1+ years of acute care experience required.

1 year of acute inpatient hospital case management experience required.

Skills/Abilities/Competencies Required Previous experience in a hospital or health care setting; bilingual (English/Spanish) preferred; strong clinical assessment skills; excellent interpersonal skills including ability to work collaboratively and cooperatively within a team and with internal and external customers; strong organizational skill and ability to set priorities; ability to compile data from concurrent and retrospective medical record review to determine clinical appropriateness; able to demonstrate the ability to meet a patient's needs based on their clinical diagnosis, level of care and discharge plan; ability to negotiate several aspects of care coordination simultaneously; excellent written and verbal communication skills.

Working Conditions Works in a busy and at times stressful hospital and office environment. Must be flexible and able to work well independently.

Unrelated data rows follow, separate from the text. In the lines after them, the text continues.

(* ===== verification/DeviceTests.v ===== *)
(** * The tests of the devices and of the MMIO transport

    The unit tests of virtio-device/src/virtio_config.rs, lib.rs and mmio.rs,
    on the device [Dummy] they share.  The state of a test is the device. *)

From stdpp Require Import base numbers list option gmap.
From S2P Require Import Prelude Bytes GuestMemory Descriptor Chain Queue VirtioDevice Mmio Testing.
Import DummyDevice.

(** [Dummy::new]. *)
Definition dummy (device_type : u32) (features : u64) (config_space : list u8) : option Dummy :=
  q ← to_option (queue_new 256); Some (dummy_new q device_type features config_space).

(** A method without a result, one that may panic, and a field of the device. *)
Definition method (f : Dummy -> Dummy) : test Dummy unit := modify f.
Definition method_opt (f : Dummy -> option Dummy) : test Dummy unit := fun d =>
  match f d with Some d => Some (d, Ok tt) | None => None end.
Definition has {A} `{EqDecision A} (f : Dummy -> A) (v : A) : test Dummy unit :=
  x ← gets f; assert_eq x v.

(** Assignments to the fields of [d.cfg]. *)
Definition set_cfg (f : VirtioConfig -> VirtioConfig) : test Dummy unit := method (borrow_mut f).
Definition cfg_device_features (v : u64) (c : VirtioConfig) : VirtioConfig :=
  mk_config v (v_driver_features c) (v_device_features_select c) (v_driver_features_select c)
    (v_device_status c) (v_queue_select c) (v_queues c) (v_config_generation c)
    (v_config_space c) (v_device_activated c) (v_interrupt_status c).
Definition cfg_generation (v : u8) (c : VirtioConfig) : VirtioConfig :=
  mk_config (v_device_features c) (v_driver_features c) (v_device_features_select c)
    (v_driver_features_select c) (v_device_status c) (v_queue_select c) (v_queues c) v
    (v_config_space c) (v_device_activated c) (v_interrupt_status c).

(** ** virtio_config.rs *)

Definition has_queue (index : u16) (d : Dummy) : bool := bool_decide (is_Some (queue d index)).
(** [d.queue_mut(index).is_some()]. *)
Definition has_queue_mut (index : u16) (d : Dummy) : bool :=
  match queue_mut index id d with Some _ => true | None => false end.

Definition test_impls : test Dummy unit :=
  let config_space := seqZ 0 12 in
  let len := 12 in
  _ ← has device_type 2;
  _ ← has num_queues 1;
  _ ← has (has_queue 0) true;
  _ ← has (has_queue_mut 0) true;
  _ ← has (has_queue 1) false;
  _ ← has (has_queue_mut 1) false;
  _ ← has device_features 7;
  _ ← has driver_features 0;
  _ ← method (set_driver_features 0 1);
  _ ← has driver_features 1;
  _ ← method (set_driver_features 1 1);
  _ ← has driver_features (Z.shiftl 1 32 + 1);
  _ ← method (set_driver_features 2 1);
  _ ← has driver_features (Z.shiftl 1 32 + 1);
  _ ← has device_status 0;
  _ ← method (set_device_status 2);
  _ ← has device_status 2;
  let v1 := replicate 12 0 in
  _ ← has (fun d => read_config d len v1) v1;
  _ ← has (fun d => read_config d (len / 2) v1) (drop 6 config_space ++ replicate 6 0);
  _ ← method (write_config len v1);
  _ ← has (v_config_space ∘ borrow) config_space;
  _ ← method (write_config (len / 2) v1);
  _ ← has (v_config_space ∘ borrow) (take 6 config_space ++ replicate 6 0);
  _ ← has queue_select 0;
  _ ← method (set_queue_select 1);
  _ ← has queue_select 1;
  _ ← has device_features_select 0;
  _ ← method (set_device_features_select 1);
  _ ← has device_features_select 1;
  _ ← has driver_features_select 0;
  _ ← method (set_driver_features_select 1);
  has driver_features_select 1.

Theorem test_impls_passes : passes test_impls (dummy 2 7 (seqZ 0 12)) = true.
Proof. vm_compute. reflexivity. Qed.

(** ** lib.rs *)

(** [for q in d.cfg.queues.iter() { assert!(q.event_idx_enabled() == b) }]. *)
Definition queues_event_idx (b : bool) : test Dummy unit :=
  d ← gets id; for_each (v_queues (borrow d)) (fun q => assert_eq (q_event_idx_enabled q) b).

Definition status_is (v : u8) : test Dummy unit := has (v_device_status ∘ borrow) v.

Definition test_ack_device_status : test Dummy unit :=
  let EVENT_IDX := Z.shiftl 1 VIRTIO_F_RING_EVENT_IDX in
  _ ← status_is 0;
  _ ← method_opt (ack_device_status DRIVER);
  _ ← status_is 0;
  let status := ACKNOWLEDGE in
  _ ← method_opt (ack_device_status status);
  _ ← status_is status;
  let status := Z.lor status DRIVER in
  _ ← method_opt (ack_device_status status);
  _ ← status_is status;
  let old_status := status in
  let status := Z.lor status FEATURES_OK in
  _ ← method_opt (ack_device_status status);
  _ ← status_is status;
  _ ← has (fun d => Z.land (v_device_features (borrow d)) EVENT_IDX) 0;
  _ ← queues_event_idx false;
  _ ← set_cfg (with_status old_status);
  _ ← set_cfg (fun c => with_driver_features (Z.lor (v_driver_features c) EVENT_IDX) c);
  _ ← method_opt (ack_device_status status);
  _ ← status_is old_status;
  _ ← set_cfg (fun c => cfg_device_features (Z.lor (v_device_features c) EVENT_IDX) c);
  _ ← method_opt (ack_device_status status);
  _ ← status_is status;
  _ ← queues_event_idx true;
  let status := Z.lor status FEATURES_OK in
  _ ← method_opt (ack_device_status status);
  _ ← status_is status;
  _ ← has dm_activate_count 0;
  let status := Z.lor status DRIVER_OK in
  _ ← method_opt (ack_device_status status);
  _ ← status_is status;
  _ ← has dm_activate_count 1;
  _ ← method_opt (ack_device_status FAILED);
  s ← gets (v_device_status ∘ borrow);
  _ ← assert_ne (Z.land s FAILED) 0;
  _ ← has dm_reset_count 0;
  _ ← method_opt (ack_device_status RESET);
  has dm_reset_count 1.

Theorem test_ack_device_status_passes : passes test_ack_device_status (dummy 0 0 []) = true.
Proof. vm_compute. reflexivity. Qed.

(** ** mmio.rs *)

(** [mmio_read(&d, offset)] and [d.write(offset, &v.to_le_bytes())]. *)
Definition reg_is (offset v : Z) : test Dummy unit :=
  has (fun d => le_value (mmio_read d offset (replicate 4 0))) v.
Definition write_reg (offset v : Z) : test Dummy unit := method_opt (mmio_write offset (le_bytes 4 v)).

(** A field of the first queue. *)
Definition queue0_is (f : Queue -> Z) (v : Z) : test Dummy unit :=
  has (fun d => f <$> v_queues (borrow d) !! 0%nat) (Some v).

Definition mmio_features : u64 := Z.shiftl 3 32 + 7.

(** The registers before the queues. *)
Definition test_mmio_features : test Dummy unit :=
  _ ← reg_is 0x00 MMIO_MAGIC_VALUE;
  _ ← reg_is 0x04 MMIO_VERSION;
  _ ← reg_is 0x08 2;
  _ ← reg_is 0x0c VENDOR_ID;
  _ ← reg_is 0x10 (wrap 32 mmio_features);
  _ ← write_reg 0x14 1;
  _ ← reg_is 0x10 (wrap 32 (Z.shiftr mmio_features 32));
  _ ← write_reg 0x14 2;
  _ ← reg_is 0x10 0;
  _ ← write_reg 0x20 7;
  _ ← has driver_features 0;
  _ ← set_cfg (with_status DRIVER);
  _ ← write_reg 0x20 7;
  _ ← has driver_features 7;
  _ ← write_reg 0x24 1;
  has driver_features_select 1.

(** The registers of the selected queue. *)
Definition test_mmio_queue : test Dummy unit :=
  _ ← reg_is 0x34 256;
  _ ← queue0_is q_size 256;
  _ ← write_reg 0x38 32;
  _ ← queue0_is q_size 256;
  _ ← set_cfg (fun c => with_status (Z.lor (v_device_status c) FEATURES_OK) c);
  _ ← write_reg 0x38 32;
  _ ← queue0_is q_size 32;
  _ ← reg_is 0x44 0;
  _ ← write_reg 0x44 1;
  _ ← reg_is 0x44 1;
  _ ← has dm_last_queue_notify 0;
  _ ← write_reg 0x50 2;
  _ ← has dm_last_queue_notify 2;
  _ ← queue0_is q_desc_table 0;
  _ ← write_reg 0x80 16;
  _ ← queue0_is q_desc_table 16;
  _ ← write_reg 0x84 2;
  _ ← queue0_is q_desc_table (Z.shiftl 2 32 + 16);
  _ ← queue0_is q_avail_ring 0;
  _ ← write_reg 0x90 2;
  _ ← queue0_is q_avail_ring 2;
  _ ← write_reg 0x94 2;
  _ ← queue0_is q_avail_ring (Z.shiftl 2 32 + 2);
  _ ← queue0_is q_used_ring 0;
  _ ← write_reg 0xa0 4;
  _ ← queue0_is q_used_ring 4;
  _ ← write_reg 0xa4 2;
  _ ← queue0_is q_used_ring (Z.shiftl 2 32 + 4);
  _ ← write_reg 0x30 1;
  reg_is 0x34 0.

(** Interrupt, status and generation, and the configuration space. *)
Definition test_mmio_status : test Dummy unit :=
  let interrupt_status := 3 in
  _ ← set_cfg (with_interrupt_status interrupt_status);
  _ ← reg_is 0x60 interrupt_status;
  _ ← write_reg 0x64 interrupt_status;
  _ ← reg_is 0x60 interrupt_status;
  let negotiated := Z.lor (Z.lor ACKNOWLEDGE DRIVER) FEATURES_OK in
  _ ← set_cfg (with_status negotiated);
  let new_status := Z.lor negotiated DRIVER_OK in
  _ ← write_reg 0x70 new_status;
  _ ← write_reg 0x64 interrupt_status;
  _ ← reg_is 0x60 0;
  _ ← reg_is 0x70 new_status;
  _ ← reg_is 0xfc 0;
  _ ← set_cfg (cfg_generation 5);
  reg_is 0xfc 5.

Definition test_mmio_config : test Dummy unit :=
  let config_space := seqZ 0 8 in
  let buf := replicate 20 1 in
  _ ← has (fun d => mmio_read d 0x100 buf) (config_space ++ replicate 12 1);
  let delta := 6 in
  _ ← method_opt (mmio_write (0x100 + delta) buf);
  has (v_config_space ∘ borrow) (take 6 config_space ++ replicate 2 1).

Definition test_virtio_mmio_device : test Dummy unit :=
  _ ← test_mmio_features; _ ← test_mmio_queue; _ ← test_mmio_status; test_mmio_config.

Theorem test_virtio_mmio_device_passes :
  passes test_virtio_mmio_device (dummy 2 mmio_features (seqZ 0 8)) = true.
Proof. vm_compute. reflexivity. Qed.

The Brigham and Women's Hospital, Inc. is an Equal Opportunity Employer. By embracing diverse skills, perspectives and ideas, we choose to lead. All qualified applicants will receive consideration for employment without regard to race, color, religious creed, national origin, sex, age, gender identity, disability, sexual orientation, military service, genetic information, and/or other status protected under law. We will ensure that all individuals with a disability are provided a reasonable accommodation to participate in the job application or interview process, to perform essential job functions, and to receive other benefits and privileges of employment.